During the game, the player must develop relationships with each of the six potential recruits, and advance Mairu's standing with them to get at least three of them to join her comedy club. In order to do so, the player has to talk with the recruits to feel closer to them, with their current relationship level marked from zero to five. The player's options for doing so include talking with them on the telephone, making idle chit-chat, or talking with them in person about topics of interests. When the recruit's relationship level increases to five, they will agree to join her comedy club.

The player can level up Mairu's skills through means like watching television, reading magazines, or going to public exhibitions. These skills, out of twelve topics that include politics, romance, pets, and sports, can be used to chat with potential recruits in-person, gaining more standing with them based on Mairu's skills and whether the conversation partner likes or dislikes the topic.

The player can also earn and spend money during the course of the game, being earned by working part-time jobs such as cleaning and jewelry-making, and being spent on things such as skill training and fatigue-reducing items. The player starts the game with 3000 Yen, and is not required to keep a certain balance.

The days are divided into "Morning", "Afternoon", and "Evening", and each task, with some exceptions, will cause time to pass linearly from one section to the next. Mairu is confined to certain areas depending on the time of day; at school in the mornings, except for on days off, she is allowed to roam Cherry Tree Town during the afternoons, and is stuck in her dormitory in the evenings.
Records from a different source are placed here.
(** [null_terminated_str]: the text before the first zero byte, empty when it is
    not UTF-8. *)
Fixpoint before_nul (bs : list Z) : list Z :=
  match bs with
  | [] => []
  | b :: bs => if b =? 0 then [] else b :: before_nul bs
  end.

Definition null_terminated_str (bs : list Z) : str := default [] (from_utf8 (before_nul bs)).

Definition hostname_str (m : ScanResponse) : str := null_terminated_str (sr_hostname m).

Definition name_str (m : ServiceMapEntry) : str := null_terminated_str (se_name m).

(** ** Accessors and constructors *)

(** [SampleChunkHeader::new], [flags] and [duration_us]. *)
Definition SampleChunkHeader_new (flags duration_us : Z) : SampleChunkHeader :=
  mkSampleChunkHeader (Z.lor (wrapu 32 (Z.shiftl flags 24)) (Z.land duration_us 0x00FFFFFF)).

Definition sc_flags (m : SampleChunkHeader) : Z := wrapu 8 (Z.shiftr (sc_flags_duration m) 24).

Definition sc_duration_us (m : SampleChunkHeader) : Z := Z.land (sc_flags_duration m) 0x00FFFFFF.

Definition ack_is_success (m : AcknowledgeResponse) : bool := 0 <=? ack_result_code m.

(** [latency]: nanoseconds. *)
Definition ack_latency (m : AcknowledgeResponse) : Z := ack_latency_us m * 1000.

Definition GroupRequest_get : GroupRequest := mkGroupRequest 16 IDNVAL_GROUPOP_GETMASK 0 (replicate 12 0).

Definition GroupRequest_set (mask : Z) : GroupRequest := mkGroupRequest 16 IDNVAL_GROUPOP_SETMASK mask (replicate 12 0).

Definition GroupRequest_set_with_auth (mask : Z) (auth : list Z) : GroupRequest :=
  let len := Nat.min (length auth) 12 in
  mkGroupRequest 16 IDNVAL_GROUPOP_SETMASK mask (take len auth ++ replicate (12 - len) 0).

Definition gr_is_success (m : GroupResponse) : bool := 0 <=? gr_op_code m.

Definition is_group_enabled (m : GroupResponse) (group : Z) : bool :=
  if 15 <? group then false else negb (Z.land (gr_group_mask m) (Z.shiftl 1 group) =? 0).

Definition enabled_groups (m : GroupResponse) : list Z :=
  filter (fun g => is_group_enabled m g = true) (seqZ 0 16).

Definition pr_is_success (m : ParameterResponse) : bool := 0 <=? pr_result_code m.

Definition is_relay (m : ServiceMapEntry) : bool := se_service_id m =? 0.

(** ** Points from laser points *)

Definition xyrgbi_of (p : LaserPoint) : PointXyrgbi :=
  mkPointXyrgbi (coord_to_i16_inverted (lp_x p)) (coord_to_i16_inverted (lp_y p))
    (color_to_u8 (lp_r p)) (color_to_u8 (lp_g p)) (color_to_u8 (lp_b p)) (color_to_u8 (lp_intensity p)).

(** The dimmer is premultiplied; the product is computed in 32 bits. *)
Definition dim (intensity c : Z) : Z := wrapu 16 (wrapu 32 (c * intensity) / 65535).

Definition high_res_of (p : LaserPoint) : PointXyrgbHighRes :=
  mkPointXyrgbHighRes (coord_to_i16_inverted (lp_x p)) (coord_to_i16_inverted (lp_y p))
    (dim (lp_intensity p) (lp_r p)) (dim (lp_intensity p) (lp_g p)) (dim (lp_intensity p) (lp_b p)).

Definition extended_of (p : LaserPoint) : PointExtended :=
  mkPointExtended (coord_to_i16_inverted (lp_x p)) (coord_to_i16_inverted (lp_y p))
    (lp_r p) (lp_g p) (lp_b p) (lp_intensity p) 0 0 0 0.
(** ** Frame mode *)

Definition send_frame_fragment points (index num_fragments : nat) (cfg : bool) (ts_start frame_duration_us t first_command : Z) : M unit :=
  s ← get;
  let is_first := (index =? 0)%nat in
  let is_last := (index =? num_fragments - 1)%nat in
  let is_single := (num_fragments =? 1)%nat in
  let write_cfg := cfg && is_first in
  let timestamp_us := wrapu 64 (ts_start + Z.of_nat index) in
  let cnk_type := if is_single then IDNVAL_CNKTYPE_LPGRF_FRAME
    else if is_first then IDNVAL_CNKTYPE_LPGRF_FRAME_FIRST else IDNVAL_CNKTYPE_LPGRF_FRAME_SEQUEL in
  let content_id := Z.lor (Z.lor IDNFLG_CONTENTID_CHANNELMSG (channel_id s)) cnk_type in
  let content_id := if write_cfg then Z.lor content_id IDNFLG_CONTENTID_CONFIG_LSTFRG else content_id in
  let content_id := if is_last && negb is_single then Z.lor content_id IDNFLG_CONTENTID_CONFIG_LSTFRG else content_id in
  let has_chunk_header := is_first in
  let config_size := if write_cfg then config_bytes (s_point_format s) else 0%nat in
  let chunk_header_size := if has_chunk_header then SIZE_BYTES SampleChunkHeader else 0%nat in
  let msg_size := (SIZE_BYTES ChannelMessageHeader + config_size + chunk_header_size + length points * SIZE_BYTES P)%nat in
  clear_packet;;
  seq ← next_sequence;
  write_bytes (mkPacketHeader (if is_first then first_command else IDNCMD_RT_CNLMSG) (s_client_group s) seq);;
  write_bytes (mkChannelMessageHeader (wrapu 16 (Z.of_nat msg_size)) content_id (wire_timestamp timestamp_us));;
  (if write_cfg then write_config (service_id (s_dac s)) t else mret tt);;
  (if has_chunk_header then write_bytes (SampleChunkHeader_new (sdm_flags s) frame_duration_us) else mret tt);;
  encode_points points;;
  send_packet.

(** The loop over [0..num_packets]; [rem] fragments take one point more. *)
Fixpoint send_fragments (n : nat) (i num_packets base rem offset : nat) points (cfg : bool)
    (ts_start duration t first_command : Z) : M unit :=
  match n with
  | O => mret tt
  | S n =>
      let count := (base + if (i <? rem)%nat then 1 else 0)%nat in
      send_frame_fragment (take count (drop offset points)) i num_packets cfg ts_start duration t first_command;;
      send_fragments n (S i) num_packets base rem (offset + count) points cfg ts_start duration t first_command
  end.

Definition write_frame_fragmented points (first_command : Z) : M Z :=
  t ← now;
  s ← get;
  let cfg := needs_config (s_frame_count s) (s_previous_format s) (s_point_format s) (s_last_config_time s) t in
  let config_size := if cfg then config_bytes (s_point_format s) else 0%nat in
  let ts_start := current_timestamp_us s in
  let total_points := Z.of_nat (length points) in
  let frame_duration_us := chunk_duration s total_points in
  let first_header := (SIZE_BYTES PacketHeader + SIZE_BYTES ChannelMessageHeader + config_size + SIZE_BYTES SampleChunkHeader)%nat in
  let max_first := Nat.max 1 ((MAX_UDP_PAYLOAD - first_header) / SIZE_BYTES P) in
  let num_packets := Nat.max 1 (div_ceil (length points) max_first) in
  let base := (length points / num_packets)%nat in
  let rem := (length points mod num_packets)%nat in
  let first_seq := s_sequence s in
  send_fragments num_packets 0 num_packets base rem 0 points cfg ts_start frame_duration_us t first_command;;
  modify (advance_points total_points frame_duration_us);;
  modify (mark_sent t);;
  modify count_frame;;
  mret first_seq.

(** [write_frame]. *)
Definition write_frame points : M unit :=
  match points with
  | [] => mret tt
  | _ =>
      points ← prepare_points points;
      s ← get;
      match s_frame_mode s with
      | Wave =>
          '(_, points_to_send) ← build_and_send_first_packet points IDNCMD_RT_CNLMSG;
          if decide (points_to_send < length points)%nat
          then write_frame_continuation (length points) (drop points_to_send points) else mret tt
      | Frame => write_frame_fragmented points IDNCMD_RT_CNLMSG;; mret tt
      end
  end.

(** [write_frame_with_ack]. *)
Definition write_frame_with_ack points (timeout : Z) : M AcknowledgeResponse :=
  match points with
  | [] => throw (CommProtocol BufferTooSmall)
  | _ =>
      points ← prepare_points points;
      s ← get;
      match s_frame_mode s with
      | Frame =>
          ack_seq ← write_frame_fragmented points IDNCMD_RT_CNLMSG_ACKREQ;
          recv_acknowledge timeout ack_seq
      | Wave =>
          '(ack_seq, points_to_send) ← build_and_send_first_packet points IDNCMD_RT_CNLMSG_ACKREQ;
          ack ← recv_acknowledge timeout ack_seq;
          (if decide (points_to_send < length points)%nat
           then write_frame_continuation (length points) (drop points_to_send points) else mret tt);;
          mret ack
      end
  end.
End points.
Certain activities are exclusive to each location - for instance, Mairu can only watch television in the evenings.

If the player fails to recruit at least three prospective members by April 30, the player fails the game, and is sent back to the title screen after a cutscene. The player cannot continue from this point, and must reload a save file or start a new game.

== Release ==
The Japanese-language version of the game, Manken, was released on June 20, 2010. The English-language version of the game was released on April 27, 2012, with a version for Steam released on November 8 the same year. A second English version was released on November 20, 2014, which restores some of the original Japanese text. In June 2022, Western publisher Nyu Media went out of business and, as a result, Cherry Tree High Comedy Club and its sequel were no longer available for sale following the end of the Steam Summer Sale, during which the game was discounted before its eventual delisting on July 7.

=== Localization ===
The translation of the game was directly influenced by the Ace Attorney series, which the translators considered "widely perceived as the 'best in class' game localization". This influence led to character names being Westernized, and the setting changed from 'town somewhere in Japan' to 'town somewhere in the USA'", explaining that the Ace Attorney series followed a similar style.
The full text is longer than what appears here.